(** With a model attached, [revealCursor] expands exactly the collapsed
    regions that hide the line of the cursor (the line lies in their range
    after its first line) and leaves the other regions as they are;
    afterwards no collapsed region hides the cursor.  When no region hid
    it, the controller and the editor are left untouched. *)
Theorem revealCursor_leaves_the_cursor_visible (this : FoldingController)
    (m : IModel host) :
  getModel (editor this) = Some m ->
  let cursor := lineNumber (getPosition (editor this)) in
  decorations (revealCursor this).2 = revealed cursor m <$> decorations this
  /\ (forall dec m',
        dec ∈ decorations (revealCursor this).2 ->
        getModel (editor (revealCursor this).2) = Some m' ->
        hides cursor m' dec = false)
  /\ (existsb (hides cursor m) (decorations this) = false ->
      (revealCursor this).1 = Return ()
      /\ decorations (revealCursor this).2 = decorations this
      /\ calls (editor (revealCursor this).2) = calls (editor this)).
Proof.
  intros Hm cursor.
  destruct (revealCursor_each_spec cursor m (decorations this) m false)
    as (Hdecs & Hranges & Hchanged & Hsame); [done|].
  destruct (changeDecorations_decorations
              (fun decs m => revealCursor_each cursor decs m false) this m Hm)
    as (Hd1 & Hm1 & Hp1 & Hc1 & Hr1).
  assert (decorations (revealCursor this).2 = revealed cursor m <$> decorations this
          /\ getModel (editor (revealCursor this).2)
             = Some (revealCursor_each cursor (decorations this) m false).2.2
          /\ (existsb (hides cursor m) (decorations this) = false ->
              (revealCursor this).1 = Return ()
              /\ calls (editor (revealCursor this).2) = calls (editor this)))
    as (Hfinal & Hmodel & Hidle).
  { unfold revealCursor. rewrite Hm. fold cursor.
    destruct (changeDecorations _ this) as [hasChanges this1]. simpl in *.
    subst hasChanges. simpl. rewrite Hchanged. simpl.
    destruct (existsb (hides cursor m) (decorations this)).
    - destruct (updateHiddenAreas_decorations (Some cursor) this1) as [-> ->].
      rewrite Hd1, Hm1. split_and!; try done.
    - simpl. rewrite Hd1, Hm1. split_and!; try done. }
  split_and!.
  - done.
  - intros dec m' Hin Hm'. rewrite Hmodel in Hm'. injection Hm' as <-.
    rewrite Hfinal in Hin. apply list_elem_of_fmap in Hin as (dec0 & -> & _).
    unfold hides. rewrite Hranges. apply hides_revealed.
  - intros Hnone. destruct (Hidle Hnone) as [? ?]. split_and!; try done.
    rewrite Hfinal. clear -Hnone.
    induction (decorations this) as [|dec rest IH]; [done|].
    simpl in *. apply orb_false_iff in Hnone as [Hd Hrest].
    unfold revealed at 1. rewrite Hd. f_equal. by apply IH.
Qed.

End OptionsKeepRanges.


(** ** What folding leaves alone *)

(** Two regions that differ at most in being collapsed. *)
Definition same_region (dec dec' : CollapsibleRegion) : Prop :=
  decorationIds dec' = decorationIds dec
  /\ _indent dec' = _indent dec
  /\ _lastRange dec' = _lastRange dec.

Definition same_regions (decs decs' : list CollapsibleRegion) : Prop :=
  Forall2 same_region decs decs'.

Lemma same_regions_refl decs : same_regions decs decs.
Proof. apply Forall_Forall2_diag, Forall_forall. by intros dec _. Qed.

Lemma same_regions_trans decs1 decs2 decs3 :
  same_regions decs1 decs2 -> same_regions decs2 decs3 -> same_regions decs1 decs3.
Proof.
  intros H12. revert decs3.
  induction H12 as [|d1 d2 r1 r2 (Hi & Hn & Hl) _ IH]; intros decs3 H23.
  - done.
  - inversion H23 as [|? d3 ? r3 (Hi' & Hn' & Hl') Hr]; subst.
    constructor; [|by apply IH]. split_and!; congruence.
Qed.

Lemma same_regions_fmap (f : CollapsibleRegion -> CollapsibleRegion) decs :
  (forall dec, same_region dec (f dec)) -> same_regions decs (f <$> decs).
Proof.
  intros Hf. induction decs as [|dec rest IH]; simpl; [constructor|].
  by constructor.
Qed.
(* ===== verification/_CoqProject ===== *)
-Q . S2P
Prelude.v
Identifiers.v
RoomVersionRules.v
CanonicalJson.v
Signatures.v
Events.v
EventAuth.v
Sample.v
AuthReads.v
AuthLevels.v
AuthMember.v
TopoSort.v
TopoSpec.v
Resolve.v
ConflictSets.v
PowerGraph.v
Mainline.v
ResolveSpec.v
ResolveOrder.v
AuthPanic.v
ResolveTotal.v
AsyncAuth.v
AsyncResolve.v
RedactionSpec.v
SignatureSpec.v
EventFormat.v
Bytes.v
StoreCodec.v
StoreCodecSpec.v
WordMatch.v
FlatJson.v
Push.v
PushSpec.v
CrossProcessLock.v
CrossProcessLockSpec.v
MutexMap.v
SingleFlight.v
RingBuffer.v
Backoff.v
Bloom.v
Cipher.v
Megolm.v
MegolmSession.v
SampleCrypto.v
MegolmRatchet.v
MegolmSpec.v
Olm.v
OlmSession.v
OlmChain.v
OlmPair.v
OlmAccount.v
OneTimeKeysSpec.v
OlmConversation.v
Updates.v
LinkedChunk.v
LinkedHeap.v
LinkedList.v
LinkedRefine.v
LinkedObserver.v
LinkedEdits.v
LinkedCommands.v
AsVector.v
AsVectorSpec.v
Relational.v
RelationalSpec.v
RelationalLoad.v
Persistence.v
TimelineItems.v
DateDividers.v
DateDividersSpec.v
TimelineState.v
TimelineSpec.v
SlidingSync.v
Keys.v
QrCode.v
ShortAuth.v
SasFlow.v
SasSpec.v
SasAuth.v
SasPair.v
(** [AuthorizationRules::V8] *)
Definition AuthV8 : AuthorizationRules := {|
  special_case_room_redaction := special_case_room_redaction AuthV7;
  special_case_room_aliases := special_case_room_aliases AuthV7;
  strict_canonical_json := strict_canonical_json AuthV7;
  limit_notifications_power_levels := limit_notifications_power_levels AuthV7;
  knocking := knocking AuthV7;
  restricted_join_rule := true;
  knock_restricted_join_rule := knock_restricted_join_rule AuthV7;
  integer_power_levels := integer_power_levels AuthV7;
  use_room_create_sender := use_room_create_sender AuthV7;
  explicitly_privilege_room_creators := explicitly_privilege_room_creators AuthV7;
  additional_room_creators := additional_room_creators AuthV7;
  room_create_event_id_as_room_id := room_create_event_id_as_room_id AuthV7
|}.

(** [AuthorizationRules::V10] *)
Definition AuthV10 : AuthorizationRules := {|
  special_case_room_redaction := special_case_room_redaction AuthV8;
  special_case_room_aliases := special_case_room_aliases AuthV8;
  strict_canonical_json := strict_canonical_json AuthV8;
  limit_notifications_power_levels := limit_notifications_power_levels AuthV8;
  knocking := knocking AuthV8;
  restricted_join_rule := restricted_join_rule AuthV8;
  knock_restricted_join_rule := true;
  integer_power_levels := true;
  use_room_create_sender := use_room_create_sender AuthV8;
  explicitly_privilege_room_creators := explicitly_privilege_room_creators AuthV8;
  additional_room_creators := additional_room_creators AuthV8;
  room_create_event_id_as_room_id := room_create_event_id_as_room_id AuthV8
|}.
Definition invited_or_joined (m : MembershipState) : Prop := m = Invite ∨ m = Join.

(** The join rule lets invited users in. *)
Definition invite_rule (jr : JoinRuleKind) : Prop :=
  jr = JoinInvite ∨ (knocking rules = true ∧ jr = JoinKnock).

(** The join rule is one of the restricted ones of the room version. *)
Definition restricted_rule (jr : JoinRuleKind) : Prop :=
  (restricted_join_rule rules = true ∧ jr = JoinRestricted) ∨
  (knock_restricted_join_rule rules = true ∧ jr = JoinKnockRestricted).

(** A third-party invite for [target] that a key of its event signed. *)
Record third_party_ok (ev : Pdu RawJson) (tpi : CanonicalJsonObject) (target : string)
    : Prop := {
  tp_target : ∃ m, user_membership fetch target = Ret m ∧ m ≠ Ban;
  tp_mxid : tpi_mxid tpi = Ret target;
  tp_event : ∃ token tev keys sigs json, tpi_token tpi = Ret token ∧
    room_third_party_invite_event fetch token = Some tev ∧ sender tev = sender ev ∧
    public_keys tev = Ret keys ∧ tpi_signatures tpi = Ret sigs ∧
    tpi_signed_canonical_json tpi = Ret json ∧
    check_signatures json (btree_elements keys) sigs = Ret true
}.

(** The ways [ev] may change the membership of [target]. *)
Inductive member_allowed (cr ev : Pdu RawJson) (target : string) : MembershipState → Prop :=
| first_join :
    creator cr rules = Ret target → (∃ cs, creators cr rules = Ret cs) →
    prev_events ev = [event_id cr] →
    member_allowed cr ev target Join
| join_by_rule m jr :
    sender ev = target →
    (∃ c cs, creator cr rules = Ret c ∧ creators cr rules = Ret cs) →
    user_membership fetch target = Ret m → m ≠ Ban → state_join_rule fetch = Ret jr →
    (jr = JoinPublic ∨ (invite_rule jr ∨ restricted_rule jr) ∧ invited_or_joined m) →
    member_allowed cr ev target Join
| join_restricted via m jr :
    sender ev = target →
    (∃ c cs, creator cr rules = Ret c ∧ creators cr rules = Ret cs) →
    user_membership fetch target = Ret m → m ≠ Ban → state_join_rule fetch = Ret jr →
    restricted_rule jr →
    join_authorised_via_users_server (content ev) = Ret (Some via) →
    user_membership fetch via = Ret Join → has_power cr via InviteLevel →
    member_allowed cr ev target Join
| invite m :
    third_party_invite (content ev) = Ret None →
    user_membership fetch (sender ev) = Ret Join →
    user_membership fetch target = Ret m → m ≠ Join → m ≠ Ban →
    has_power cr (sender ev) InviteLevel →
    member_allowed cr ev target Invite
| invite_third_party tpi :
    third_party_invite (content ev) = Ret (Some tpi) → third_party_ok ev tpi target →
    member_allowed cr ev target Invite
| leave_self m :
    sender ev = target → user_membership fetch target = Ret m →
    (invited_or_joined m ∨ (knocking rules = true ∧ m = Knock)) →
    member_allowed cr ev target Leave
| kick m :
    sender ev ≠ target → user_membership fetch (sender ev) = Ret Join →
    user_membership fetch target = Ret m →
    (∃ z, opt_get_as_int_or_default (room_power_levels_event fetch) BanLevel rules = Ret z) →
    (m = Ban → has_power cr (sender ev) BanLevel) →
    has_power cr (sender ev) KickLevel → outranks cr (sender ev) target →
    member_allowed cr ev target Leave
| ban :
    user_membership fetch (sender ev) = Ret Join → has_power cr (sender ev) BanLevel →
    outranks cr (sender ev) target →
    member_allowed cr ev target Ban
| knock m jr :
    knocking rules = true → sender ev = target → state_join_rule fetch = Ret jr →
    (jr = JoinKnock ∨ knock_restricted_join_rule rules = true ∧ jr = JoinKnockRestricted) →
    user_membership fetch target = Ret m → m ≠ Ban → ¬ invited_or_joined m →
    member_allowed cr ev target Knock.
(* ===== verification/TopoSpec.v ===== *)
(** * The reverse topological power ordering, specified

    [kahn] is the definition of the Matrix specification: at each step the least
    of the candidates is taken.  The theorems show that
    [reverse_topological_power_sort] computes it whatever the iteration order of
    the hash maps, that on an acyclic graph it orders every event after its auth
    events, and that no topological ordering is smaller. *)

From S2P Require Import Prelude Events TopoSort.

(** ** Orders *)

#[export] Instance upl_cmp_laws : OrdLaws upl_cmp.
Proof.
  split.
  - intros [|i] [|j]; simpl; try naive_solver. rewrite Z.compare_eq_iff. naive_solver.
  - intros [|i] [|j]; simpl; try done. apply Z.compare_antisym.
  - intros [|i] [|j] [|k]; simpl; try done. apply (cmp_lt_trans Z.compare).
Qed.

#[export] Instance tb_cmp_laws : OrdLaws tb_cmp.
Proof.
  set (f tb := ((tb_power_level tb, tb_origin_server_ts tb), tb_event_id tb)).
  assert (Inj (=) (=) f) by (intros [] [] Heq; by injection Heq as <- <- <-).
  pose proof (flip_cmp_laws upl_cmp).
  apply (inj_cmp_laws (pair_cmp (pair_cmp (flip upl_cmp) Z.compare) String.compare) f).
Qed.

Lemma heap_pop_none h : heap_pop h = None ↔ h = [].
Proof. destruct h as [|x h]; simpl; [done|]. by repeat case_match. Qed.

Lemma heap_pop_some h x h' :
  heap_pop h = Some (x, h') → h ≡ₚ x :: h' ∧ ∀ y, y ∈ h → cmp_le tb_cmp x y.
Proof.
  revert x h'. induction h as [|y h IH]; intros x h'; simpl; [done|].
  destruct (heap_pop h) as [[z h'']|] eqn:Hpop.
  - destruct (IH _ _ eq_refl) as [Hperm Hmin]. intros Hx.
    destruct (tb_cmp y z) eqn:Hcmp; simplify_eq.
    1,2: split; [done|]; intros w [->|Hw]%elem_of_cons; [by unfold cmp_le; rewrite (cmp_refl tb_cmp)|];
      trans z; [by unfold cmp_le; rewrite Hcmp|auto].
    split; [rewrite Hperm; constructor|]. intros w [->|Hw]%elem_of_cons; [|auto].
    apply (cmp_gt_lt tb_cmp) in Hcmp. unfold cmp_le. by rewrite Hcmp.
  - apply heap_pop_none in Hpop as ->. intros. simplify_eq. split; [done|].
    intros w ->%list_elem_of_singleton. unfold cmp_le. by rewrite (cmp_refl tb_cmp).
Qed.

(** ** The specification *)

Section spec.
Context (details : string → result Error (UserPowerLevel * Z)) (g : Graph).

(** [x] comes before [y] in the comparison of candidates. *)
Definition before (x y : string) : Prop :=
  ∃ tx ty, tie_breaker details x = Ret tx ∧ tie_breaker details y = Ret ty ∧
    tb_cmp tx ty = Lt.

(** The candidates once the events of [D] are taken. *)
Definition ready (D : gset string) (e : string) : Prop :=
  e ∉ D ∧ ∃ o, g !! e = Some o ∧ o ⊆ D.

Inductive kahn (D : gset string) : list string → Prop :=
| kahn_nil : (∀ e, ¬ ready D e) → kahn D []
| kahn_cons e l :
    ready D e → (∀ e', ready D e' → e' = e ∨ before e e') →
    kahn ({[e]} ∪ D) l → kahn D (e :: l).

(** A topological ordering: each event is listed once, after its edges. *)
Fixpoint topological (D : gset string) (l : list string) : Prop :=
  match l with
  | [] => True
  | e :: l => ready D e ∧ topological ({[e]} ∪ D) l
  end.

Lemma before_irrefl x : ¬ before x x.
Proof. intros (tx & ty & Hx & Hy & Hlt). same_result. by rewrite (cmp_refl tb_cmp) in Hlt. Qed.

Lemma before_asym x y : before x y → ¬ before y x.
Proof.
  intros (tx & ty & Hx & Hy & Hlt) (ty' & tx' & Hy' & Hx' & Hgt). same_result.
  apply (cmp_gt_lt tb_cmp) in Hgt. congruence.
Qed.

(** The specification has one ordering. *)
Lemma kahn_unique D l1 l2 : kahn D l1 → kahn D l2 → l1 = l2.
Proof.
  intros H1. revert l2. induction H1 as [D Hno|D e l He Hmin _ IH]; intros l2 H2.
  - destruct H2 as [|e l He]; [done|]. by destruct (Hno e).
  - destruct H2 as [Hno|e' l' He' Hmin' H2]; [by destruct (Hno e)|].
    destruct (Hmin e' He') as [->|Hlt]; [f_equal; auto|].
    destruct (Hmin' e He) as [->|Hlt']; [f_equal; auto|].
    by destruct (before_asym e e').
Qed.
Definition resolve `{!HashIter} (fuel : nat) (auth_rules : AuthorizationRules)
    (state_res_rules : StateResolutionV2Rules) (state_maps : list (StateMap string))
    (auth_chains : list (gset string))
    (fetch_conflicted_state_subgraph : StateMap (list string) → option (gset string))
    : outcome Error (StateMap string) :=
  let '(unconflicted, conflicted) := split_conflicted_state_set state_maps in
  if bool_decide (conflicted = ∅) then Ret unconflicted
  else
    let! subgraph :=
      if consider_conflicted_state_subgraph state_res_rules
      then match fetch_conflicted_state_subgraph conflicted with
           | Some s => Ret s
           | None => Throw FetchConflictedStateSubgraphFailed
           end
      else Ret ∅ in
    let full := full_conflicted_set auth_chains conflicted subgraph in
    let conflicted_power_events :=
      filter (λ id, is_power_event_id id) (iter_set ["full"; "power_events"] full) in
    let! sorted_power_events := sort_power_events conflicted_power_events full auth_rules in
    let initial :=
      if begin_iterative_auth_checks_with_empty_state_map state_res_rules then ∅
      else unconflicted in
    let! partially_resolved := iterative_auth_checks auth_rules sorted_power_events initial in
    let remaining_events :=
      filter (λ id, id ∉ (list_to_set sorted_power_events : gset string))
        (iter_set ["full"; "remaining"] full) in
    let power_event := partially_resolved !! (RoomPowerLevels, EmptyString) in
    let! sorted_remaining_events := mainline_sort fuel remaining_events power_event in
    let! resolved := iterative_auth_checks auth_rules sorted_remaining_events partially_resolved in
    Ret (unconflicted ∪ resolved).

End resolve.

▶ [WHAT THE TASK REQUIRES]
In the material above, find the line containing "Persistence.v" and the line containing "use_room_create_sender := use_room_create_sender AuthV7;", then write out exactly those two lines and every line between them, and nothing more.

▶ [EXERCISE OUTPUT]
Persistence.v
TimelineItems.v
DateDividers.v
DateDividersSpec.v
TimelineState.v
TimelineSpec.v
SlidingSync.v
Keys.v
QrCode.v
ShortAuth.v
SasFlow.v
SasSpec.v
SasAuth.v
SasPair.v
(** [AuthorizationRules::V8] *)
Definition AuthV8 : AuthorizationRules := {|
  special_case_room_redaction := special_case_room_redaction AuthV7;
  special_case_room_aliases := special_case_room_aliases AuthV7;
  strict_canonical_json := strict_canonical_json AuthV7;
  limit_notifications_power_levels := limit_notifications_power_levels AuthV7;
  knocking := knocking AuthV7;
  restricted_join_rule := true;
  knock_restricted_join_rule := knock_restricted_join_rule AuthV7;
  integer_power_levels := integer_power_levels AuthV7;
  use_room_create_sender := use_room_create_sender AuthV7;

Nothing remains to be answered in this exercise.